◆ Task directions ◆
From the entries below, transcribe exactly the lines between the line holding "let out := wr_at 32 s.(wifi_ssid) out in" and the line holding "static_dns := s.(static_dns);", inclusive; skip all other lines.

■ ■ ■ ■ ■

(* ===== verification/Persist.v ===== *)
(** * Settings persistence ([kernel/src/settings_persist.rs], [settings_persist_disk.rs])

    The 512-byte EVS2 blob: [encode], [decode_v2], the display-only legacy EVS1
    reader, [decode_merge], and the two disk entry points over the interface of
    [BlockDev].  [encode] is the sequence of writes of the source into a zeroed
    buffer.  The decoders check [data.len()] before they index with literals,
    so their reads are total lookups. *)

From S2P Require Import Prelude Settings BlockDev.

Definition BLOB_LEN : nat := 512.
Definition MAGIC_V1 : bytes := Eval vm_compute in bs "EVS1".
Definition MAGIC_V2 : bytes := Eval vm_compute in bs "EVS2".
Definition VERSION_V1 : Z := 1.
Definition VERSION_V2 : Z := 2.

Definition checksum_step (c b : Z) : Z := wrap32 (wrap32 (c * 31) + b).
Definition checksum (payload : bytes) : Z := fold_left checksum_step payload 0x5F370E41.

(** [f |= bit] for each enabled flag. *)
Definition flag (b : bool) (bit f : Z) : Z := if b then Z.lor f bit else f.
Definition flags_byte (s : DeviceSettings) : Z :=
  flag s.(browser_script_runtime_enabled) 64
  (flag s.(midi_usb_enabled) 32
  (flag s.(midi_enabled) 16
  (flag s.(bluetooth_enabled) 8
  (flag s.(usb_polling_enabled) 4
  (flag s.(wifi_enabled) 2
  (flag s.(internet_stack_enabled) 1 0)))))).

Definition wr_at (off : nat) (src : bytes) (out : bytes) : bytes := list_inserts off src out.

Definition encode_payload (s : DeviceSettings) : bytes :=
  let out := replicate BLOB_LEN 0 in
  let out := wr_at 0 MAGIC_V2 out in
  let out := wr_at 4 [VERSION_V2] out in
  let out := wr_at 5 [match s.(display_theme) with Light => 0 | Dark => 1 end] out in
  let out := wr_at 6 (to_le 2 s.(display_pref_width)) out in
  let out := wr_at 8 (to_le 2 s.(display_pref_height)) out in
  let out := wr_at 10 [if s.(display_use_custom_resolution) then 1 else 0] out in
  let out := wr_at 11 [NicChoice_u8 s.(nic)] out in
  let out := wr_at 12 [IpConfig_u8 s.(ip_config)] out in
  let out := wr_at 13 s.(static_ip) out in
  let out := wr_at 17 s.(static_gw) out in
  let out := wr_at 21 s.(static_dns) out in
  let out := wr_at 25 [flags_byte s] out in
  let out := wr_at 26 [Z.max (Z.min s.(midi_channel) 16) 1] out in
  let out := wr_at 27 [s.(cursor_emoji_preset)] out in
  let out := wr_at 28 [wrap8 (Z.min s.(wifi_ssid_len) 32)] out in
  let out := wr_at 29 [wrap8 (Z.min s.(wifi_psk_len) 64)] out in
  let out := wr_at 30 [WifiSecurity_u8 s.(wifi_sec)] out in
  let out := wr_at 31 [0] out in
  let out := wr_at 32 s.(wifi_ssid) out in
  let out := wr_at 64 (take 64 s.(wifi_psk)) out in
  let hl := Z.min s.(home_url_len) 120 in
  let out := wr_at 128 [wrap8 hl] out in
  let out := wr_at 129 s.(home_url) out in
  let out := foldl (fun out i => wr_at (249 + i) [Z.min (s.(bookmark_len) !!! i) 30] out)
               out (seq 0 PERSIST_BOOKMARK_SLOTS) in
  foldl (fun out i => wr_at (257 + i * PERSIST_BOOKMARK_URL_CAP) (s.(bookmark_url) !!! i) out)
    out (seq 0 PERSIST_BOOKMARK_SLOTS).

Definition encode (s : DeviceSettings) : bytes :=
  let out := encode_payload s in
  wr_at 508 (to_le 4 (checksum (take 508 out))) out.

Definition theme_of (b : Z) : DisplayTheme := if decide (b = 1) then Dark else Light.

Definition set_display (s : DeviceSettings) (data : bytes) : DeviceSettings := {|
  display_theme := theme_of (data !!! 5%nat);
  display_pref_width := of_le (slice data 6 8);
  display_pref_height := of_le (slice data 8 10);
  display_use_custom_resolution := negb (Z.land (data !!! 10%nat) 1 =? 0);
  wifi_enabled := s.(wifi_enabled);
  nic := s.(nic);
  internet_stack_enabled := s.(internet_stack_enabled);
  ip_config := s.(ip_config);
  static_ip := s.(static_ip);
  static_gw := s.(static_gw);
  static_dns := s.(static_dns);
  usb_polling_enabled := s.(usb_polling_enabled);
  cursor_emoji_preset := s.(cursor_emoji_preset);
  bluetooth_enabled := s.(bluetooth_enabled);
  midi_enabled := s.(midi_enabled);
  midi_usb_enabled := s.(midi_usb_enabled);
  midi_channel := s.(midi_channel);
  browser_script_runtime_enabled := s.(browser_script_runtime_enabled);
  home_url := s.(home_url);
  home_url_len := s.(home_url_len);
  bookmark_url := s.(bookmark_url);
  bookmark_len := s.(bookmark_len);
  wifi_ssid := s.(wifi_ssid);
  wifi_ssid_len := s.(wifi_ssid_len);
  wifi_psk := s.(wifi_psk);
  wifi_psk_len := s.(wifi_psk_len);
  wifi_sec := s.(wifi_sec);
|}.

(** The decoders return the updated settings and the [bool] of the source. *)
Definition decode_v1_display_only (s : DeviceSettings) (data : bytes) : DeviceSettings * bool :=
  if decide (length data < 28)%nat then (s, false)
  else if decide (slice data 0 4 <> MAGIC_V1) then (s, false)
  else if decide (data !!! 4%nat <> VERSION_V1) then (s, false)
  else if decide (checksum (slice data 0 24) <> of_le (slice data 24 28)) then (s, false)
  else (set_display s data, true).

Definition nic_of (b : Z) : NicChoice :=
  if decide (b = 0) then Virtio else if decide (b = 1) then Rtl8139
  else if decide (b = 2) then E1000 else if decide (b = 3) then Pcnet else Off.
Definition ip_config_of (b : Z) : IpConfig :=
  if decide (b = 0) then Slirp else if decide (b = 1) then Dhcp else Static.
Definition wifi_sec_of (b : Z) : WifiSecurity :=
  if decide (b = 1) then Wpa2Psk else if decide (b = 2) then Wpa3Sae else Open.
Definition has_bit (f bit : Z) : bool := negb (Z.land f bit =? 0).

Definition decode_body (data : bytes) : DeviceSettings :=
  let f := data !!! 25%nat in
  let hl := Z.min (data !!! 128%nat) 120 in
  let home := slice data 129 249 in {|
  display_theme := theme_of (data !!! 5%nat);
  display_pref_width := of_le (slice data 6 8);
  display_pref_height := of_le (slice data 8 10);
  display_use_custom_resolution := has_bit (data !!! 10%nat) 1;
  wifi_enabled := has_bit f 2;
  nic := nic_of (data !!! 11%nat);
  internet_stack_enabled := has_bit f 1;
  ip_config := ip_config_of (data !!! 12%nat);
  static_ip := slice data 13 17;
  static_gw := slice data 17 21;
  static_dns := slice data 21 25;
  usb_polling_enabled := has_bit f 4;
  cursor_emoji_preset := data !!! 27%nat;
  bluetooth_enabled := has_bit f 8;
  midi_enabled := has_bit f 16;
  midi_usb_enabled := has_bit f 32;
  midi_channel := Z.max 1 (Z.min (data !!! 26%nat) 16);
  browser_script_runtime_enabled := has_bit f 64;
  home_url := if decide (hl = 0) then put_default_home home else home;
  home_url_len := if decide (hl = 0) then Z.of_nat default_home_len else hl;
  bookmark_url := (fun i => slice data (257 + i * PERSIST_BOOKMARK_URL_CAP)
                      (257 + i * PERSIST_BOOKMARK_URL_CAP + PERSIST_BOOKMARK_URL_CAP))
                    <$> seq 0 PERSIST_BOOKMARK_SLOTS;
  bookmark_len := (fun i => Z.min (data !!! (249 + i)%nat) 30) <$> seq 0 PERSIST_BOOKMARK_SLOTS;
  wifi_ssid := slice data 32 64;
  wifi_ssid_len := Z.min (data !!! 28%nat) 32;
  wifi_psk := slice data 64 128;
  wifi_psk_len := Z.min (data !!! 29%nat) 64;
  wifi_sec := wifi_sec_of (data !!! 30%nat);
|}.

■ ■ ■ ■ ■

◆ Task result ◆
  let out := wr_at 32 s.(wifi_ssid) out in
  let out := wr_at 64 (take 64 s.(wifi_psk)) out in
  let hl := Z.min s.(home_url_len) 120 in
  let out := wr_at 128 [wrap8 hl] out in
  let out := wr_at 129 s.(home_url) out in
  let out := foldl (fun out i => wr_at (249 + i) [Z.min (s.(bookmark_len) !!! i) 30] out)
               out (seq 0 PERSIST_BOOKMARK_SLOTS) in
  foldl (fun out i => wr_at (257 + i * PERSIST_BOOKMARK_URL_CAP) (s.(bookmark_url) !!! i) out)
    out (seq 0 PERSIST_BOOKMARK_SLOTS).

Definition encode (s : DeviceSettings) : bytes :=
  let out := encode_payload s in
  wr_at 508 (to_le 4 (checksum (take 508 out))) out.

Definition theme_of (b : Z) : DisplayTheme := if decide (b = 1) then Dark else Light.

Definition set_display (s : DeviceSettings) (data : bytes) : DeviceSettings := {|
  display_theme := theme_of (data !!! 5%nat);
  display_pref_width := of_le (slice data 6 8);
  display_pref_height := of_le (slice data 8 10);
  display_use_custom_resolution := negb (Z.land (data !!! 10%nat) 1 =? 0);
  wifi_enabled := s.(wifi_enabled);
  nic := s.(nic);
  internet_stack_enabled := s.(internet_stack_enabled);
  ip_config := s.(ip_config);
  static_ip := s.(static_ip);
  static_gw := s.(static_gw);
  static_dns := s.(static_dns);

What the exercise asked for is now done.